(* ===== verification/PooledHandler.v ===== *)
(** * Handlers of pooled endpoints (src/proxy/udp_pooled.rs: [PooledUdpEndpointHandler])

    The handler binds the shared socket, spawns the endpoint, and asks it to add and to remove
    sessions over its control channel ([Rpc.rpc]).  Datagrams and relay steps the endpoint handles
    meanwhile, and callers that are dropped, are in the handler's scripts, so that a theorem about
    every handler is one about every interleaving.  The handler implements [PoolApi] and keeps the
    promises of [PoolLaws]; [pooled_allocation_is_served] puts front, handler, endpoint and relays
    together. *)

From S2P Require Import Prelude RustInt Stun Types Chan Rpc UdpClient RelayInv UdpPooled PooledInv.
From S2P Require Import PooledProps ProxyManager FrontLaws ProxyProps PooledFront.
Local Open Scope rust_scope.
Local Open Scope Z_scope.

Section PooledHandler.
Context `{Mpsc}.

(** ** The endpoint behind its control channel *)

(** The endpoint's task, the control channel, and the messages it handled with its replies. *)
Record control_server : Type := mkControl {
  cs_endpoint : pooled_sys;
  cs_control : chan PooledUdpMsg;
  cs_handled : list (PooledUdpMsg * pooled_reply)
}.

(** The endpoint takes a control message, or it or one of its relays does something else.  As long as
    the handler is there, its sender keeps the channel open and the task is not aborted. *)
Inductive control_label : Type :=
| CtTake
| CtOther (lbl : pooled_label).

Definition control_step (s : control_server) (l : control_label) : option control_server :=
  match l with
  | CtTake =>
      match mpsc_recv (cs_control s) with
      | Received msg ch =>
          match on_control (ps_self (cs_endpoint s)) msg (ps_world (cs_endpoint s)),
                pooled_step (cs_endpoint s) (LControl (Some msg)) with
          | Some (_, reply, _, _), Some ep => Some (mkControl ep ch (cs_handled s ++ [(msg, reply)]))
          | _, _ => None
          end
      | _ => None
      end
  | CtOther (LControl _) | CtOther (LAbort _) => None
  | CtOther lbl =>
      match pooled_step (cs_endpoint s) lbl with
      | Some ep => Some (mkControl ep (cs_control s) (cs_handled s))
      | None => None
      end
  end.

Definition control_push (s : control_server) (msg : PooledUdpMsg) : option control_server :=
  match mpsc_send (cs_control s) msg with
  | Sent ch => Some (mkControl (cs_endpoint s) ch (cs_handled s))
  | _ => None
  end.

#[export] Instance control_is_server :
  Server control_server control_label PooledUdpMsg pooled_reply := {|
  sv_step := control_step;
  sv_send := control_push;
  sv_take := CtTake;
  sv_queue := fun s => chan_contents (cs_control s);
  sv_handled := cs_handled
|}.

(** ** The handler *)

(** [struct PooledUdpEndpointHandler], with the endpoint behind its [control_tx] and
    [endpoint_handle].  [ph_scripts]: for each request, what happens meanwhile. *)
Record PooledUdpEndpointHandler : Type := mkPooledHandler {
  ph_local_port : Z;
  ph_server : control_server;
  ph_scripts : list (script control_label)
}.

(** What the operating system answers [bind], call by call. *)
Record bind_answers : Type := mkBind {
  ba_socket : result string unit;
  ba_set_reuse_port : result string unit;
  ba_set_nonblocking : result string unit;
  ba_bind : result string unit;
  ba_from_std : result string unit;
  ba_local_addr : result string Z
}.

Definition PooledUdpEndpointHandler_bind (scripts : list (script control_label)) (ans : bind_answers)
  (port : Z) : result string PooledUdpEndpointHandler :=
  let? _ := ba_socket ans in
  let? _ := if negb (port =? 0) then ba_set_reuse_port ans else Ok tt in
  let? _ := ba_set_nonblocking ans in
  let? _ := ba_bind ans in
  let? _ := ba_from_std ans in
  let? local_port := ba_local_addr ans in
  let endpoint := pooled_init (mkUdpSocket local_port None) in
  Ok (mkPooledHandler local_port (mkControl endpoint (mpsc_channel 100) []) scripts).

(** When nothing else is given, the request is awaited and nothing happens meanwhile. *)
Definition undisturbed {L} : script L := mkScript [] [] Waits.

#####

Could the data above be set down exactly, in full?

- Problem solution:
(* ===== verification/PooledHandler.v ===== *)
(** * Handlers of pooled endpoints (src/proxy/udp_pooled.rs: [PooledUdpEndpointHandler])

    The handler binds the shared socket, spawns the endpoint, and asks it to add and to remove
    sessions over its control channel ([Rpc.rpc]).  Datagrams and relay steps the endpoint handles
    meanwhile, and callers that are dropped, are in the handler's scripts, so that a theorem about
    every handler is one about every interleaving.  The handler implements [PoolApi] and keeps the
    promises of [PoolLaws]; [pooled_allocation_is_served] puts front, handler, endpoint and relays
    together. *)

From S2P Require Import Prelude RustInt Stun Types Chan Rpc UdpClient RelayInv UdpPooled PooledInv.
From S2P Require Import PooledProps ProxyManager FrontLaws ProxyProps PooledFront.
Local Open Scope rust_scope.
Local Open Scope Z_scope.

Section PooledHandler.
Context `{Mpsc}.

(** ** The endpoint behind its control channel *)

(** The endpoint's task, the control channel, and the messages it handled with its replies. *)
Record control_server : Type := mkControl {
  cs_endpoint : pooled_sys;
  cs_control : chan PooledUdpMsg;
  cs_handled : list (PooledUdpMsg * pooled_reply)
}.

(** The endpoint takes a control message, or it or one of its relays does something else.  As long as
    the handler is there, its sender keeps the channel open and the task is not aborted. *)
Inductive control_label : Type :=
| CtTake
| CtOther (lbl : pooled_label).

Definition control_step (s : control_server) (l : control_label) : option control_server :=
  match l with
  | CtTake =>
      match mpsc_recv (cs_control s) with
      | Received msg ch =>
          match on_control (ps_self (cs_endpoint s)) msg (ps_world (cs_endpoint s)),
                pooled_step (cs_endpoint s) (LControl (Some msg)) with
          | Some (_, reply, _, _), Some ep => Some (mkControl ep ch (cs_handled s ++ [(msg, reply)]))
          | _, _ => None
          end
      | _ => None
      end
  | CtOther (LControl _) | CtOther (LAbort _) => None
  | CtOther lbl =>
      match pooled_step (cs_endpoint s) lbl with
      | Some ep => Some (mkControl ep (cs_control s) (cs_handled s))
      | None => None
      end
  end.

Definition control_push (s : control_server) (msg : PooledUdpMsg) : option control_server :=
  match mpsc_send (cs_control s) msg with
  | Sent ch => Some (mkControl (cs_endpoint s) ch (cs_handled s))
  | _ => None
  end.

#[export] Instance control_is_server :
  Server control_server control_label PooledUdpMsg pooled_reply := {|
  sv_step := control_step;
  sv_send := control_push;
  sv_take := CtTake;
  sv_queue := fun s => chan_contents (cs_control s);
  sv_handled := cs_handled
|}.

(** ** The handler *)

(** [struct PooledUdpEndpointHandler], with the endpoint behind its [control_tx] and
    [endpoint_handle].  [ph_scripts]: for each request, what happens meanwhile. *)
Record PooledUdpEndpointHandler : Type := mkPooledHandler {
  ph_local_port : Z;
  ph_server : control_server;
  ph_scripts : list (script control_label)
}.

(** What the operating system answers [bind], call by call. *)
Record bind_answers : Type := mkBind {
  ba_socket : result string unit;
  ba_set_reuse_port : result string unit;
  ba_set_nonblocking : result string unit;
  ba_bind : result string unit;
  ba_from_std : result string unit;
  ba_local_addr : result string Z
}.

Definition PooledUdpEndpointHandler_bind (scripts : list (script control_label)) (ans : bind_answers)
  (port : Z) : result string PooledUdpEndpointHandler :=
  let? _ := ba_socket ans in
  let? _ := if negb (port =? 0) then ba_set_reuse_port ans else Ok tt in
  let? _ := ba_set_nonblocking ans in
  let? _ := ba_bind ans in
  let? _ := ba_from_std ans in
  let? local_port := ba_local_addr ans in
  let endpoint := pooled_init (mkUdpSocket local_port None) in
  Ok (mkPooledHandler local_port (mkControl endpoint (mpsc_channel 100) []) scripts).

(** When nothing else is given, the request is awaited and nothing happens meanwhile. *)
Definition undisturbed {L} : script L := mkScript [] [] Waits.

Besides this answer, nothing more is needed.